Summary and Contributions: The paper focuses on classification, in a long-tailed learning setup. I.e. where training class distribution is imbalanced. The paper main contribution is in providing a post-processing scheme that calibrates a classifier softmax scores, basically by suggesting p_{calibrated}(class|image) \prop p_{pretrained}(class|image)*(p_{train}(class))^{-\lambda}, where \lambda is a hyper-param selected with cross validation, and p_{pretrained}(class|image) are the softmax scores of a pretrained network. Tuning \lambda allows to trade-off precision-recall like metrics. Overall, the paper suggest a simple and effective post-processing step that is equivalent or better then current SoTA approaches for long-tail learning, that does not requires specialized training. I have some criticism about the hypothesis that lead to the proposed calibration scheme, the clarity of some parts of the paper, and about some of the benchmarks. I recommend borderline-reject, however I am open to positively update my score after the rebuttal.

Strengths: + Simple + Allows to reuse a network pretrained with a standard cross-entropy loss + Empirical results are equivalent to current SoTA + Allows to apply with semantic-segmentation tasks.

Weaknesses: -- The motivation that lead to the proposed calibration technique is lacking (see my comments under "Correctness") -- I found it hard to understand section 3.3 (see "Correctness/Clarity") -- Lacking comparison to all SoTA methods (see "Prior work") -- I am unsure about the comparison over SYNTHIA benchmark (have the authors compared to all baselines?)

Correctness: -- It is not clear *why* to balance P_r(y|x), which reweighed for the target class distribution, with P_d(y|x) which is fitted on the source class distribution. Luckily the proposed balancing expression leads to a simple expression that can tune the class priors using a hyper-param (lambda) such that it trades-off "precision-recall". However, the motivation is lacking, since we would ideally like to make predictions according to the true target distribution. -- It is hard to understand section 3.3. I couldn't verify its correctness

Clarity: Some parts are clear, other should be improved (see details under my comments about correctness).

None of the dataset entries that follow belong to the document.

Definition WIRE_MAX_HEADER_SIZE : nat := WIRE_V4_HEADER_SIZE.
Definition LOCAL_SOURCE_MAX_DATAGRAM : nat := WIRE_MAX_HEADER_SIZE + PKG_SIZE.

(** [kind == CODEC_KIND_WIREHAIR] *)
Definition is_wirehair (kind : CodecKind) : bool :=
  match kind with CODEC_KIND_WIREHAIR => true | _ => false end.

Record LocalSourceStats := mkSourceStats {
  lss_blocks : Z;
  lss_source_bytes : Z;
  lss_wire_datagrams : Z;
  lss_emit_errors : Z }.

Definition source_stats_zero : LocalSourceStats := mkSourceStats 0 0 0 0.
Definition stats_emit_error (s : LocalSourceStats) : LocalSourceStats :=
  mkSourceStats (lss_blocks s) (lss_source_bytes s) (lss_wire_datagrams s) (u64 (lss_emit_errors s + 1)).
Definition stats_datagram (s : LocalSourceStats) : LocalSourceStats :=
  mkSourceStats (lss_blocks s) (lss_source_bytes s) (u64 (lss_wire_datagrams s + 1)) (lss_emit_errors s).
(** [stats.blocks++] and the number of bytes read so far. *)
Definition stats_block (source_bytes : Z) (s : LocalSourceStats) : LocalSourceStats :=
  mkSourceStats (u64 (lss_blocks s + 1)) source_bytes (lss_wire_datagrams s) (lss_emit_errors s).

(** An open input: what is left of it, and whether an error rather than the end comes last. *)
Record InputFile := mkInput { in_data : list byte; in_error : bool }.

(** [fread(buffer, 1, n, input)] *)
Definition fread (n : nat) (input : InputFile) : list byte * InputFile :=
  (take n (in_data input), mkInput (drop n (in_data input)) (in_error input)).

Section Source.
Context `{host : HostOrder} {E : Type} (emit_fn : list byte -> E -> Z * E).

(** The header and payload in the buffer of [emit_one], before they are sent. *)
Definition packed (hdr : WireHeader) (payload : list byte) : list byte :=
  let header_size := wire_header_size hdr in
  let datagram := replicate LOCAL_SOURCE_MAX_DATAGRAM 0%Z in
  let datagram := if (wh_version hdr =? WIRE_VERSION_V4)%Z
                  then wire_header_encode_v4 datagram hdr else wire_header_encode datagram hdr in
  map Z_to_byte
    (take (header_size + length payload) (write_at datagram header_size (map byte_to_Z payload))).

Definition emit_one (hdr : WireHeader) (payload : option (list byte)) (s : LocalSourceStats) (e : E) :
    Z * LocalSourceStats * E :=
  if (wh_payload_len hdr >? Z.of_nat PKG_SIZE)%Z then ((-1)%Z, s, e)
  else
    let send (bytes : list byte) :=
      let '(rc, e) := emit_fn (packed hdr bytes) e in
      if negb (rc =? 0)%Z then ((-1)%Z, stats_emit_error s, e) else (0%Z, stats_datagram s, e) in
    if (wh_payload_len hdr >? 0)%Z then
      match payload with
      | None => ((-1)%Z, s, e)
      | Some bytes => send (take (Z.to_nat (wh_payload_len hdr)) bytes)
      end
    else send [].

Record LocalSourceConfig := mkSourceConfig {
  lsc_input_path : option (list byte);
  lsc_codec_kind : CodecKind;
  lsc_flow_id : Z;
  lsc_final_dst : Z;
  lsc_ttl : Z;
  lsc_source_rate_mbps : Q;
  lsc_wirehair : WirehairSegmentConfig;
  lsc_ack_poll : option (Z -> Z -> Z -> E -> Z * E) }.

(** ** Segments *)

Section WirehairSource.
Context `{wh : Wirehair} (once alloc_pad : bool).

Abbreviation WhCtx := (LocalSourceStats * E)%type.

Relation to Prior Work: -- The paper should compare iNaturalist with the [Decoupling] method which is the current SoTA. -- I am not familiar with the SYNTHIA benchmark. However it was introduced in 2016. Aren't there other baselines to compare with except UNO? [Decoupling] Kang et al, Decoupling Representation and Classifier for Long-Tailed Recognition, ICLR 2020 (accepted & online since December 2019)

Reproducibility: Yes

Additional Feedback: Post rebuttal comments: I thank the authors for their answers. Following the rebuttal I am more convinced about the experimental results. But I am still unsatisfied about the authors answer about my question "*why* to balance P_r(y|x)?". The authors replied that "we do not have access to the true target distribution, ". However, in practice, all the balanced accuracy metrics are equivalent for having a uniform target distribution. And respectively, the method exploits this fact when it uses Pt as a balanced (uniform) target distribution. Therefore, I have decided to keep my score as is (5)